→ DATA EXCERPTS:

Definition compress (state block : list Z) : list Z :=
  let schedule := make_schedule block in
  let s := λ i : nat, state !!! i in
  let '(a, b, c, d, e, f, g, h) :=
    fold_left (round schedule) (seq 0 64)
      (s 0%nat, s 1%nat, s 2%nat, s 3%nat, s 4%nat, s 5%nat, s 6%nat, s 7%nat) in
  [u32 (s 0%nat + a); u32 (s 1%nat + b); u32 (s 2%nat + c); u32 (s 3%nat + d);
   u32 (s 4%nat + e); u32 (s 5%nat + f); u32 (s 6%nat + g); u32 (s 7%nat + h)].

(** [memcpy(buffer + at, bytes)]. *)
Definition write_at (buffer : list Z) (at_ : nat) (bytes : list Z) : list Z :=
  take at_ buffer ++ bytes ++ drop (at_ + length bytes) buffer.

(** The [while] loop of [Sha256::update]; each turn consumes at least one byte, so
    the length of the data bounds the turns. *)
Fixpoint update_loop (fuel : nat) (h : Hasher) (data : list Z) : Hasher :=
  match fuel with
  | O => h
  | S fuel =>
      match data with
      | [] => h
      | _ =>
          let space := (64 - h_buffered h)%nat in
          let take_ := if (length data <? space)%nat then length data else space in
          let buffer := write_at (h_buffer h) (h_buffered h) (take take_ data) in
          let buffered := (h_buffered h + take_)%nat in
          let h' :=
            if (buffered =? 64)%nat
            then h <| h_buffer := buffer |> <| h_state ::= λ s, compress s buffer |>
                   <| h_buffered := 0%nat |>
            else h <| h_buffer := buffer |> <| h_buffered := buffered |> in
          update_loop fuel h' (drop take_ data)
      end
  end.

Definition update (h : Hasher) (data : list Z) : Hasher :=
  if h_finalized h then h
  else update_loop (length data)
         (h <| h_total_bytes ::= λ t, u64 (t + Z.of_nat (length data)) |>) data.

(** The buffer after the [0x80] byte and the zero fill, with the compression that
    runs when the length does not fit. *)
Definition finish_buffer (h : Hasher) : list Z * list Z :=
  let buffer := write_at (h_buffer h) (h_buffered h) [0x80] in
  let buffered := S (h_buffered h) in
  if (56 <? buffered)%nat
  then let full := write_at buffer buffered (replicate (64 - buffered) 0) in
       (compress (h_state h) full, write_at full 0 (replicate 56 0))
  else (h_state h, write_at buffer buffered (replicate (56 - buffered) 0)).

Definition state_bytes (state : list Z) : list Z := concat (map ByteWriter.u32 state).

Definition finalize (h : Hasher) : Digest * Hasher :=
  if h_finalized h then (Digest_default, h)
  else
    let bit_length := u64 (Z.shiftl (h_total_bytes h) 3) in
    let '(state, buffer) := finish_buffer h in
    let final := write_at buffer 56 (ByteWriter.u64 bit_length) in
    let state' := compress state final in
    (mkDigest (state_bytes state'),
     mkHasher state' final 0 (h_total_bytes h) true).

Definition sha256 (data : list Z) : Digest := (finalize (update reset data)).1.

End Sha256.

Example sha256_abc :
  hex (Sha256.sha256 (as_bytes "abc")) =
  "ba7816bf8f01cfea414140de5dae2223b00361a396177a9cb410ff61f20015ad".
Proof. vm_compute. reflexivity. Qed.

Example sha256_empty :
  hex (Sha256.sha256 []) =
  "e3b0c44298fc1c149afbf4c8996fb92427ae41e4649b934ca495991b7852b855".
Proof. vm_compute. reflexivity. Qed.

(** ** The one-shot reference

    FIPS 180-4: pad the message with [0x80], zeros up to 56 modulo 64 and the
    64-bit length in bits, then fold the compression over 64-byte blocks. *)
Module Reference.

Fixpoint hash_blocks (n : nat) (state data : list Z) : list Z :=
  match n with
  | O => state
  | S k => hash_blocks k (Sha256.compress state (take 64 data)) (drop 64 data)
  end.

Definition absorb (state data : list Z) : list Z := hash_blocks (length data / 64) state data.

Definition zero_fill (n : nat) : nat := ((119 - n mod 64) mod 64)%nat.

Definition pad (message : list Z) : list Z :=
  message ++ [0x80] ++ replicate (zero_fill (length message)) 0 ++
  ByteWriter.u64 (u64 (Z.of_nat (length message) * 8)).

Definition sha256 (message : list Z) : Digest :=
  mkDigest (Sha256.state_bytes (absorb Sha256.kInitialState (pad message))).

End Reference.

Section streaming.
Import Sha256 Reference.

Lemma hash_blocks_app n k state a b :
  length a = (64 * n)%nat → hash_blocks (n + k) state (a ++ b) = hash_blocks k (hash_blocks n state a) b.
Proof.
  revert state a. induction n as [|n IH]; intros state a Ha; simpl.
  { destruct a; [done|simpl in Ha; lia]. }
  rewrite take_app_le, drop_app_le by lia. apply IH. rewrite length_drop. lia.
Qed.

(** Absorbing whole blocks first and the rest later is absorbing everything. *)
Lemma absorb_app n state a b :
  length a = (64 * n)%nat → absorb state (a ++ b) = absorb (absorb state a) b.
Proof.
  intros Ha. unfold absorb. rewrite length_app, Ha.
  replace (64 * n / 64)%nat with n by (rewrite Nat.mul_comm, Nat.div_mul; lia).
  rewrite (Nat.mul_comm 64 n), Nat.div_add_l by lia. by apply hash_blocks_app.
Qed.

Lemma absorb_block state block :
  length block = 64%nat → absorb state block = compress state block.
Proof.
  intros Hl. unfold absorb. rewrite Hl. change (64 / 64)%nat with 1%nat. simpl.
  by rewrite take_ge by lia.
Qed.

(** [rep_parts h message full rest]: the hasher has been fed [message], whose
    full blocks are in the state and whose remainder is a prefix of the buffer. *)
Record rep_parts (h : Hasher) (message full rest : list Z) : Prop := {
  rep_split : message = full ++ rest;
  rep_aligned : ∃ n, length full = (64 * n)%nat;
  rep_short : (length rest < 64)%nat;
  rep_state : h_state h = absorb kInitialState full;
  rep_buffer : ∃ tail, h_buffer h = rest ++ tail ∧ (length rest + length tail = 64)%nat;
  rep_buffered : h_buffered h = length rest;
  rep_live : h_finalized h = false
}.

Definition represents (h : Hasher) (message : list Z) : Prop :=
  ∃ full rest, rep_parts h message full rest.

Lemma represents_reset : represents reset [].
Proof.
  exists [], []. split; try done; [by exists 0%nat|simpl; lia|].
  by exists (replicate 64 0).
Qed.

Lemma write_at_tail rest tail bytes :
  write_at (rest ++ tail) (length rest) bytes = rest ++ bytes ++ drop (length bytes) tail.
Proof.
  unfold write_at. rewrite take_app_length, drop_app_ge by lia. do 3 f_equal. lia.
Qed.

→ AIM OF THE EXERCISE:
Return the entries above exactly as they were written.

→ RESULT OF THIS TASK:
Definition compress (state block : list Z) : list Z :=
  let schedule := make_schedule block in
  let s := λ i : nat, state !!! i in
  let '(a, b, c, d, e, f, g, h) :=
    fold_left (round schedule) (seq 0 64)
      (s 0%nat, s 1%nat, s 2%nat, s 3%nat, s 4%nat, s 5%nat, s 6%nat, s 7%nat) in
  [u32 (s 0%nat + a); u32 (s 1%nat + b); u32 (s 2%nat + c); u32 (s 3%nat + d);
   u32 (s 4%nat + e); u32 (s 5%nat + f); u32 (s 6%nat + g); u32 (s 7%nat + h)].

(** [memcpy(buffer + at, bytes)]. *)
Definition write_at (buffer : list Z) (at_ : nat) (bytes : list Z) : list Z :=
  take at_ buffer ++ bytes ++ drop (at_ + length bytes) buffer.

(** The [while] loop of [Sha256::update]; each turn consumes at least one byte, so
    the length of the data bounds the turns. *)
Fixpoint update_loop (fuel : nat) (h : Hasher) (data : list Z) : Hasher :=
  match fuel with
  | O => h
  | S fuel =>
      match data with
      | [] => h
      | _ =>
          let space := (64 - h_buffered h)%nat in
          let take_ := if (length data <? space)%nat then length data else space in
          let buffer := write_at (h_buffer h) (h_buffered h) (take take_ data) in
          let buffered := (h_buffered h + take_)%nat in
          let h' :=
            if (buffered =? 64)%nat
            then h <| h_buffer := buffer |> <| h_state ::= λ s, compress s buffer |>
                   <| h_buffered := 0%nat |>
            else h <| h_buffer := buffer |> <| h_buffered := buffered |> in
          update_loop fuel h' (drop take_ data)
      end
  end.

Definition update (h : Hasher) (data : list Z) : Hasher :=
  if h_finalized h then h
  else update_loop (length data)
         (h <| h_total_bytes ::= λ t, u64 (t + Z.of_nat (length data)) |>) data.

(** The buffer after the [0x80] byte and the zero fill, with the compression that
    runs when the length does not fit. *)
Definition finish_buffer (h : Hasher) : list Z * list Z :=
  let buffer := write_at (h_buffer h) (h_buffered h) [0x80] in
  let buffered := S (h_buffered h) in
  if (56 <? buffered)%nat
  then let full := write_at buffer buffered (replicate (64 - buffered) 0) in
       (compress (h_state h) full, write_at full 0 (replicate 56 0))
  else (h_state h, write_at buffer buffered (replicate (56 - buffered) 0)).

Definition state_bytes (state : list Z) : list Z := concat (map ByteWriter.u32 state).

Definition finalize (h : Hasher) : Digest * Hasher :=
  if h_finalized h then (Digest_default, h)
  else
    let bit_length := u64 (Z.shiftl (h_total_bytes h) 3) in
    let '(state, buffer) := finish_buffer h in
    let final := write_at buffer 56 (ByteWriter.u64 bit_length) in
    let state' := compress state final in
    (mkDigest (state_bytes state'),
     mkHasher state' final 0 (h_total_bytes h) true).

Definition sha256 (data : list Z) : Digest := (finalize (update reset data)).1.

End Sha256.

Example sha256_abc :
  hex (Sha256.sha256 (as_bytes "abc")) =
  "ba7816bf8f01cfea414140de5dae2223b00361a396177a9cb410ff61f20015ad".
Proof. vm_compute. reflexivity. Qed.

Example sha256_empty :
  hex (Sha256.sha256 []) =
  "e3b0c44298fc1c149afbf4c8996fb92427ae41e4649b934ca495991b7852b855".
Proof. vm_compute. reflexivity. Qed.

(** ** The one-shot reference

    FIPS 180-4: pad the message with [0x80], zeros up to 56 modulo 64 and the
    64-bit length in bits, then fold the compression over 64-byte blocks. *)
Module Reference.

Fixpoint hash_blocks (n : nat) (state data : list Z) : list Z :=
  match n with
  | O => state
  | S k => hash_blocks k (Sha256.compress state (take 64 data)) (drop 64 data)
  end.

Definition absorb (state data : list Z) : list Z := hash_blocks (length data / 64) state data.

Definition zero_fill (n : nat) : nat := ((119 - n mod 64) mod 64)%nat.

Definition pad (message : list Z) : list Z :=
  message ++ [0x80] ++ replicate (zero_fill (length message)) 0 ++
  ByteWriter.u64 (u64 (Z.of_nat (length message) * 8)).

Definition sha256 (message : list Z) : Digest :=
  mkDigest (Sha256.state_bytes (absorb Sha256.kInitialState (pad message))).

End Reference.

Section streaming.
Import Sha256 Reference.

Lemma hash_blocks_app n k state a b :
  length a = (64 * n)%nat → hash_blocks (n + k) state (a ++ b) = hash_blocks k (hash_blocks n state a) b.
Proof.
  revert state a. induction n as [|n IH]; intros state a Ha; simpl.
  { destruct a; [done|simpl in Ha; lia]. }
  rewrite take_app_le, drop_app_le by lia. apply IH. rewrite length_drop. lia.
Qed.

(** Absorbing whole blocks first and the rest later is absorbing everything. *)
Lemma absorb_app n state a b :
  length a = (64 * n)%nat → absorb state (a ++ b) = absorb (absorb state a) b.
Proof.
  intros Ha. unfold absorb. rewrite length_app, Ha.
  replace (64 * n / 64)%nat with n by (rewrite Nat.mul_comm, Nat.div_mul; lia).
  rewrite (Nat.mul_comm 64 n), Nat.div_add_l by lia. by apply hash_blocks_app.
Qed.

Lemma absorb_block state block :
  length block = 64%nat → absorb state block = compress state block.
Proof.
  intros Hl. unfold absorb. rewrite Hl. change (64 / 64)%nat with 1%nat. simpl.
  by rewrite take_ge by lia.
Qed.

(** [rep_parts h message full rest]: the hasher has been fed [message], whose
    full blocks are in the state and whose remainder is a prefix of the buffer. *)
Record rep_parts (h : Hasher) (message full rest : list Z) : Prop := {
  rep_split : message = full ++ rest;
  rep_aligned : ∃ n, length full = (64 * n)%nat;
  rep_short : (length rest < 64)%nat;
  rep_state : h_state h = absorb kInitialState full;
  rep_buffer : ∃ tail, h_buffer h = rest ++ tail ∧ (length rest + length tail = 64)%nat;
  rep_buffered : h_buffered h = length rest;
  rep_live : h_finalized h = false
}.

Definition represents (h : Hasher) (message : list Z) : Prop :=
  ∃ full rest, rep_parts h message full rest.

Lemma represents_reset : represents reset [].
Proof.
  exists [], []. split; try done; [by exists 0%nat|simpl; lia|].
  by exists (replicate 64 0).
Qed.

Lemma write_at_tail rest tail bytes :
  write_at (rest ++ tail) (length rest) bytes = rest ++ bytes ++ drop (length bytes) tail.
Proof.
  unfold write_at. rewrite take_app_length, drop_app_ge by lia. do 3 f_equal. lia.
Qed.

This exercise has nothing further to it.